Unlike a player who is optioned to the Minors and must wait 10 days before he can be recalled barring an injury, Quintana could return at any time. Thursday's off-day gives the White Sox a chance to skip the fifth starter this next time through, if they so choose, and won't need to use that fifth man until May 15. Quintana and Stults give them viable options.
"Those guys pitched well," Ventura said. "We started looking at it, and it's going to be tough to start mix and matching with the way they threw today, especially with the conditions for Stults."
Cleveland's Josh Tomlin set a career high with eight strikeouts in the nightcap, after Zach McAllister picked up his first Major League win in the opener. Tomlin didn't factor in the outcome, with the White Sox tying the game in the eighth on Alex Rios' single to right against Joe Smith (2-1) following the lengthy delay.
They could have scored more in the frame, but with runners on first and third and one out, Adam Dunn hit into a check-swing double play started by Smith. The White Sox also scored in the fifth but stranded Flowers at third after he got there with one out.

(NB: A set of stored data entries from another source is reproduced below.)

(** deleting a key that is not the last one of its bucket *)
Lemma lk_ha_delete_ok b first I v :
  bpm_ok b → index b first I → key_ok v → frames 1 b →
  stored_count (slots I (bucket (key_bytes v)).1 (bucket (key_bytes v)).2) ≠ 1 ∨ contents I (key_bytes v) = None →
  ∃ b', lk_ha_apply_delete do_hash tb_schema first v b = Ok b' ∧ bpm_ok b' ∧ index b' first (remove I (key_bytes v)) ∧
    (∀ g, avail b g → avail b' g) ∧ dm (disk_manager_ b') = dm (disk_manager_ b) ∧
    (∀ q, q ∈ alloced b → (∀ n, pg I n ≠ Some q) → view b' q = view b q).
Proof.
  intros Hok Hx Hv Hfr Hlast. destruct (lk_ha_get_ok b first I v Tuple_default Hok Hx Hv Hfr) as (c&t&b1&Hg&Hc&Hok1&S1&Hx1&Hav1).
  unfold lk_ha_apply_delete. rewrite Hg. cbn [mbind res_bind]. unfold contents, locate, remove in *.
  destruct (bucket (key_bytes v)) as [i j] eqn:Eb. cbn [fst snd] in *.
  destruct (find_key tb_schema (key_bytes v) (slots I i j) 0) as [[n bs]|] eqn:Ef; cbn [fmap option_fmap option_map snd] in Hc.
  2: { destruct Hc as [-> _]. exists b1. split_and!; try done; [apply S1|]. intros q Hq _. by apply S1. }
  destruct Hlast as [Hlast|?]; [|done]. destruct Hc as (->&Ht&Hl). change (negb (OP_SUCCESS =? OP_SUCCESS)) with false. cbn iota.
  destruct (pg I (NTab i j)) as [q|] eqn:Eq; [|done]. cbn [mbind option_bind fst] in Hl. injection Hl as Hl. rewrite <- Hl. cbn [rid_page_id].
  assert (frames 1 b1) as Hfr1 by (by eapply frames_keep).
  destruct (open_node 1 b1 [] b1 first I (NTab i j) q) as (f&b2&p&->&Hs2&S2&Hf&Hid&Hz&(Hr&Hnx&Hgap)&_);
    [by apply session_start|done|done|apply not_elem_of_nil|done|cbn; lia|].
  destruct (bucket_delete_ok _ _ _ _ (ix_bucket _ _ _ Hx i j) Ef) as (Hb'&Hsl'&_).
  apply find_key_Some in Ef as (n'&del&->&Hn&Hk). cbn [Nat.add] in *. pose proof Hr as [offs Hr0]. pose proof (rep_slots _ _ _ Hr0) as Hns.
  pose proof (lookup_lt_Some _ _ _ Hn) as Hlt. set (rid := mkRID q (Z.of_nat n')) in *.
  assert (slot_of (slots I i j) (rid_slot_num rid) = Some (del, bs)) as Hso by (unfold slot_of; cbn; by rewrite Nat2Z.id, Hn).
  destruct (apply_delete_ok p (slots I i j) rid del bs Hr) as (p'&Hap&Hr'&_); [cbn; unfold slot_ok, zlen in *; lia|done|].
  destruct (apply_delete_low p (slots I i j) rid del bs p' Hr) as (d&->&[Hl' Hlow]); [cbn; lia|done|done|].
  cbn [mbind res_bind]. unfold changes_. rewrite Hf. cbn [mbind res_bind]. rewrite Hap. cbn [mbind res_bind].
  destruct (put_first b1 q f false [] b2 p d Hs2 Hf) as (Hs3&Ha3&Hw3&Hv3&Hf3&_); [congruence|unfold rd8; rewrite Hlow; [done|tp_lia]|].
  rewrite (reads_ok _ _ _ _ Hf3), (stored_ok _ _ Hr'). cbn [mbind res_bind]. cbn [rid_slot_num rid]. rewrite Nat2Z.id.
  destruct (close b1 q f true [] _ true Hs3) as (b4&->&Hs4&S4&_); [done|]. cbn [mbind res_bind].
  fold (stored_count (<[n' := None]> (slots I i j))). rewrite (stored_count_delete _ _ _ Hn), (proj2 (Z.eqb_neq _ _)) by lia.
  destruct (session_end _ _ Hs4) as [Hok4 Hav4]. exists b4. split_and!; [done|done| |by auto| |].
  - apply (index_same _ _ _ _ S4). apply (index_bucket b1 _ first I i j q d); try done.
    + rewrite Ha3. by apply same_pages_alloced.
    + intros q' Hq' Hne. rewrite Hv3; [by apply S2|by rewrite (same_pages_alloced _ _ S2)|done].
    + congruence.
    + cbn [rid_slot_num rid] in Hr'. by rewrite Nat2Z.id in Hr'.
    + unfold get_next_page_id. rewrite (rd32_ext (data_ p) d); [done|]. apply Hlow. tp_lia.
    + unfold GAP_OFFSET in *. rewrite (rd32_ext (data_ p) d); [done|]. apply Hlow. tp_lia.
    + intros m x k' [_ Hm]%Hsl' Hk'. by eapply (ix_hash _ _ _ Hx).
  - destruct S1 as [<- _], S2 as [<- _], S4 as [-> _]. done.
  - intros q' Hq' Hnot. assert (q' ∈ alloced b1) by (by rewrite (same_pages_alloced _ _ S1)).
    assert (q' ∈ alloced b2) by (by rewrite (same_pages_alloced _ _ S2)).
    rewrite (proj2 S4) by (by rewrite Ha3). rewrite Hv3; [|done|intros ->; by apply (Hnot (NTab i j))].
    rewrite (proj2 S2) by done. by apply S1.
Qed.

(** marking for deletion: the key is looked up and nothing else happens *)
Lemma lk_ha_mark_delete_ok b first I v :
  bpm_ok b → index b first I → key_ok v → frames 1 b →
  match contents I (key_bytes v) with
  | Some _ => ∃ b', lk_ha_mark_delete do_hash tb_schema first v b = Ok (OP_SUCCESS, b') ∧ bpm_ok b' ∧ same_pages b b' ∧
      index b' first I ∧ (∀ g, avail b g → avail b' g)
  | None => lk_ha_mark_delete do_hash tb_schema first v b = Err NullDeref
  end.
Proof.
  intros Hok Hx Hv Hfr. destruct (lk_ha_get_ok b first I v Tuple_default Hok Hx Hv Hfr) as (c&t&b1&Hg&Hc&Hok1&S1&Hx1&Hav1).
  unfold lk_ha_mark_delete. rewrite Hg. cbn [mbind res_bind]. destruct (contents I (key_bytes v)).
  - destruct Hc as (->&_&_). by exists b1.
  - destruct Hc as [-> ->]. done.
Qed.
End Index.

Cleveland pushed across the game-winner against Matt Thornton (1-2) in the eighth on a rally started by Asdrubal Cabrera's bloop single in front of Alejandro De Aza playing at no-doubles depth and Carlos Santana's broken-bat single sending Cabrera to third. After Travis Hafner struck out, Ventura elected to stay with the hard-throwing lefty against the right-handed hitting Shelley Duncan, instead of bringing in right-hander Addison Reed to face a left-handed pinch-hitter such as Shin-Soo Choo or Johnny Damon, and Duncan doubled home the go-ahead run.
"Cabby and Santana did a great job of setting that up," Duncan said. "The biggest thing is the job the pitching staff did today. We were without Pestano and CP. It made it even more special that we were able to get two close wins."
All that remained were the White Sox ninth-inning hacks against Sipp, who primarily serves as Cleveland's left-handed specialist. Flowers just missed, and so did the White Sox once again in falling to 1-6 over their last seven against the Indians and Tigers.
"Yeah, it's no fun to go through it," Ventura said. "But eventually, as long as you stay with it, you come out on the other side."